EXTRACTED INFORMATION Start Marker

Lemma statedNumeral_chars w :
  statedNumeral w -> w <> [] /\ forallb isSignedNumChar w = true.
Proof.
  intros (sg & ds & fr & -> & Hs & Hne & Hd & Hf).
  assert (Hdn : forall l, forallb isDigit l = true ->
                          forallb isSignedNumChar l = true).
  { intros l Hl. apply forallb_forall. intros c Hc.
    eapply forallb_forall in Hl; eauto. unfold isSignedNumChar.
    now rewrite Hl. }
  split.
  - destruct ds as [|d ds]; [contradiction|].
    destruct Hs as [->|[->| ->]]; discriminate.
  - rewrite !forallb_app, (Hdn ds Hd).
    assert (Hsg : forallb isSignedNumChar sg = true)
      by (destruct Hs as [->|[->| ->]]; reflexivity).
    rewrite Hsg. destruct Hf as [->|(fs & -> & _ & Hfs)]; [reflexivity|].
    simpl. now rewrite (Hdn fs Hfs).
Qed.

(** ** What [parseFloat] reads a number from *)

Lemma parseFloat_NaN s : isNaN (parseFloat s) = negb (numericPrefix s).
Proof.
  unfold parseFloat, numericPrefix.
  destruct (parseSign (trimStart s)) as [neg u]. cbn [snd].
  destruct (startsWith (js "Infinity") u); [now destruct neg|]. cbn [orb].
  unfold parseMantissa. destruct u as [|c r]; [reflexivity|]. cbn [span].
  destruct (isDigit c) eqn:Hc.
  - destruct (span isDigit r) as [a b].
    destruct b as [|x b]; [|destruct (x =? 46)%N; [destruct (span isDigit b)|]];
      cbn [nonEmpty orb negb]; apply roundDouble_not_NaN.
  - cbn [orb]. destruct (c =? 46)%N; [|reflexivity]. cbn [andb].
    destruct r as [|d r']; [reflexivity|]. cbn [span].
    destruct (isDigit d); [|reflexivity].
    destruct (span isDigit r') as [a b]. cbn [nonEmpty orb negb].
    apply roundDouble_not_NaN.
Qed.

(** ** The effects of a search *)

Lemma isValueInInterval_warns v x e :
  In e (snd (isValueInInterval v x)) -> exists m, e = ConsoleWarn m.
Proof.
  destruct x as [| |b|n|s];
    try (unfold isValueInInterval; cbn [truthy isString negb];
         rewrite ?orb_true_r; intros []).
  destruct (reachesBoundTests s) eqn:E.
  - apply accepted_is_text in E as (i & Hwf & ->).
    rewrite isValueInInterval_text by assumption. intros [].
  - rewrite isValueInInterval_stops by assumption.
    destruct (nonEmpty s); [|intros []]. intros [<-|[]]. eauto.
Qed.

EXTRACTED INFORMATION End Marker
EXTRACTED INFORMATION Start Marker

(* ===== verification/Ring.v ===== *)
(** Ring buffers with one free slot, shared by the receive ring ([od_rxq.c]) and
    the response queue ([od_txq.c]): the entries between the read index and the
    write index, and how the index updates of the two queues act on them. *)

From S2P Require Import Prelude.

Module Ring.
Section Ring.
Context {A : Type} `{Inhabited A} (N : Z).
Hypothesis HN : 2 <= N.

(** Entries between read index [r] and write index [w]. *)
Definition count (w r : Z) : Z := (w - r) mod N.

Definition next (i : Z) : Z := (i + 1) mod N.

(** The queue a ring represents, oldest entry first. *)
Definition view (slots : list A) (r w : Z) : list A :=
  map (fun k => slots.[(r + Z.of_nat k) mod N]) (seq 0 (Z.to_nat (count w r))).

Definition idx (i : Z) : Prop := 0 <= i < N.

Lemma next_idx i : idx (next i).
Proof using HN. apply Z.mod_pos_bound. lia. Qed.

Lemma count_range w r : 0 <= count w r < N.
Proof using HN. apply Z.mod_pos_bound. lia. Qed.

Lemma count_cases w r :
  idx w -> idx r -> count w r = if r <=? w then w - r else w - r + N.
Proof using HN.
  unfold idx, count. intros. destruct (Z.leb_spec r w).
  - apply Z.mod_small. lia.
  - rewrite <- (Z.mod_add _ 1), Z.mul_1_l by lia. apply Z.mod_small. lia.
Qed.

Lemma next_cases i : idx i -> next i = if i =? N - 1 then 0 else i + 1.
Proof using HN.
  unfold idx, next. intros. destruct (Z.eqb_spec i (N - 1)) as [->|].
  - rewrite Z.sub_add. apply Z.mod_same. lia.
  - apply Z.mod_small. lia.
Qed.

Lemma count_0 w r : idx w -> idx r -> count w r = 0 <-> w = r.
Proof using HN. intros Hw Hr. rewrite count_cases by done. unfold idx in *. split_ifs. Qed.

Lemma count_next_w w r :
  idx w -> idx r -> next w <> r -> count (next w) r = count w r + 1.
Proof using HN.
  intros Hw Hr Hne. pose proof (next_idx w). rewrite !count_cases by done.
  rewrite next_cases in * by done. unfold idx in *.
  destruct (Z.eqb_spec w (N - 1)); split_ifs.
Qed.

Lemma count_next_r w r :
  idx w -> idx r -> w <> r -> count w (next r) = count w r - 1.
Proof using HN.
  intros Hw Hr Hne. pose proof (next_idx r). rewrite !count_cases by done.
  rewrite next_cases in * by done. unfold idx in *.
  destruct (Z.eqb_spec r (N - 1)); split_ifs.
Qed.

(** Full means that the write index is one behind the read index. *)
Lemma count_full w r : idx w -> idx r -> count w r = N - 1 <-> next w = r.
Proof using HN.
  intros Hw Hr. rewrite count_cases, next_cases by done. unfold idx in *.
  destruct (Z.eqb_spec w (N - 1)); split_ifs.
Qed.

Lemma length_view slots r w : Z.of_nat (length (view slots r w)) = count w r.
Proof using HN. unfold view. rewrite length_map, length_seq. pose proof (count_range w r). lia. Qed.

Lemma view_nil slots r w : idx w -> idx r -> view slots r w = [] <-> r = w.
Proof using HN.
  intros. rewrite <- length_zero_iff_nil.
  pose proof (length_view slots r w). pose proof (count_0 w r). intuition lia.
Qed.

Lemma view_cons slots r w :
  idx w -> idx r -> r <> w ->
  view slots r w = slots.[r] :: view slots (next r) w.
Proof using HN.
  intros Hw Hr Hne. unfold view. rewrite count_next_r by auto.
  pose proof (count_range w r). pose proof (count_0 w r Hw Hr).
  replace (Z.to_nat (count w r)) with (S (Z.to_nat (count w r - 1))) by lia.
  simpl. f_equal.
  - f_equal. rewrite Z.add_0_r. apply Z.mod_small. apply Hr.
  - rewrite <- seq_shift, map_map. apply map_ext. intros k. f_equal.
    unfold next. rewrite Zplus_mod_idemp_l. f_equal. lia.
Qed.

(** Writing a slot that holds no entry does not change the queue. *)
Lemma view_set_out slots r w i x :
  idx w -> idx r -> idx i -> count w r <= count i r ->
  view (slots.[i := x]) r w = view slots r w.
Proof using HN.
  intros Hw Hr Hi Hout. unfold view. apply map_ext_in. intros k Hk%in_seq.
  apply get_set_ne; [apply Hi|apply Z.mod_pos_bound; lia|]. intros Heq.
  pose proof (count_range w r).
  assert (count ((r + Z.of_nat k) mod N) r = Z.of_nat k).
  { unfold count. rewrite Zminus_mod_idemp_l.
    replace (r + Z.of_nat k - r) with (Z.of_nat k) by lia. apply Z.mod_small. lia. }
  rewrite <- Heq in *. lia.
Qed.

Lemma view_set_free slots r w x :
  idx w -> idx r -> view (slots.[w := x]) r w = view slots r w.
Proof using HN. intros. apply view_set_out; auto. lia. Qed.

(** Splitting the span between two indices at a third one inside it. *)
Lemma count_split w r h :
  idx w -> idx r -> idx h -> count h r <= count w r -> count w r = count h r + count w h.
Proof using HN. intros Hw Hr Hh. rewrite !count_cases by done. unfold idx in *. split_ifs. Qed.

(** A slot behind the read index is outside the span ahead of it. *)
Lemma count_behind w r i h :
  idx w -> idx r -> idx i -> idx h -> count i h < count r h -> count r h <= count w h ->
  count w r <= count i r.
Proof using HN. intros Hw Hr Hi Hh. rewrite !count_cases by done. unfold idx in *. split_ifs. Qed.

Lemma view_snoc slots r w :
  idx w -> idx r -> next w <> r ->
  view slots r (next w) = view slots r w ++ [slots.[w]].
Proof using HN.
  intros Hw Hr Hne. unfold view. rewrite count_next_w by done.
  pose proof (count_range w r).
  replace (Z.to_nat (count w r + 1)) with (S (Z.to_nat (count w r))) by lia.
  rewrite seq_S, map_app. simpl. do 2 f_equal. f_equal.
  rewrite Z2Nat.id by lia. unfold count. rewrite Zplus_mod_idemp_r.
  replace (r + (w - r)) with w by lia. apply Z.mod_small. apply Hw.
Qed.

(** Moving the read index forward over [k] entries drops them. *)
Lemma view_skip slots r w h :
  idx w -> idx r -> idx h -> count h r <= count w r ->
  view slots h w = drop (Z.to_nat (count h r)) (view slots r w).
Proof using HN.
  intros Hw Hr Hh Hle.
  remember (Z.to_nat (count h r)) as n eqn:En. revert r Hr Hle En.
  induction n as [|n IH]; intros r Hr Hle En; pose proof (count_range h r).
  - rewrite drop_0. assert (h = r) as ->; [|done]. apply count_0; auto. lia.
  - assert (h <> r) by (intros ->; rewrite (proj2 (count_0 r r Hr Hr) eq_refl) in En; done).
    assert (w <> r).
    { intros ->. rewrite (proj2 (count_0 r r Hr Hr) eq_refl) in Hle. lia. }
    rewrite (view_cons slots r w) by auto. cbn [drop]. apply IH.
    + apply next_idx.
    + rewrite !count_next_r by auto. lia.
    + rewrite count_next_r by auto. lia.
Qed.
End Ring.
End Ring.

EXTRACTED INFORMATION End Marker

• GOAL OF THE EXERCISE: Would you copy, unchanged, the stretch of the records above that begins at the line containing "eapply forallb_forall in" and ends at the line containing "destruct x as [| |b|n|s];", and only that?

• COMPLETED EXERCISE:
    eapply forallb_forall in Hl; eauto. unfold isSignedNumChar.
    now rewrite Hl. }
  split.
  - destruct ds as [|d ds]; [contradiction|].
    destruct Hs as [->|[->| ->]]; discriminate.
  - rewrite !forallb_app, (Hdn ds Hd).
    assert (Hsg : forallb isSignedNumChar sg = true)
      by (destruct Hs as [->|[->| ->]]; reflexivity).
    rewrite Hsg. destruct Hf as [->|(fs & -> & _ & Hfs)]; [reflexivity|].
    simpl. now rewrite (Hdn fs Hfs).
Qed.

(** ** What [parseFloat] reads a number from *)

Lemma parseFloat_NaN s : isNaN (parseFloat s) = negb (numericPrefix s).
Proof.
  unfold parseFloat, numericPrefix.
  destruct (parseSign (trimStart s)) as [neg u]. cbn [snd].
  destruct (startsWith (js "Infinity") u); [now destruct neg|]. cbn [orb].
  unfold parseMantissa. destruct u as [|c r]; [reflexivity|]. cbn [span].
  destruct (isDigit c) eqn:Hc.
  - destruct (span isDigit r) as [a b].
    destruct b as [|x b]; [|destruct (x =? 46)%N; [destruct (span isDigit b)|]];
      cbn [nonEmpty orb negb]; apply roundDouble_not_NaN.
  - cbn [orb]. destruct (c =? 46)%N; [|reflexivity]. cbn [andb].
    destruct r as [|d r']; [reflexivity|]. cbn [span].
    destruct (isDigit d); [|reflexivity].
    destruct (span isDigit r') as [a b]. cbn [nonEmpty orb negb].
    apply roundDouble_not_NaN.
Qed.

(** ** The effects of a search *)

Lemma isValueInInterval_warns v x e :
  In e (snd (isValueInInterval v x)) -> exists m, e = ConsoleWarn m.
Proof.
  destruct x as [| |b|n|s];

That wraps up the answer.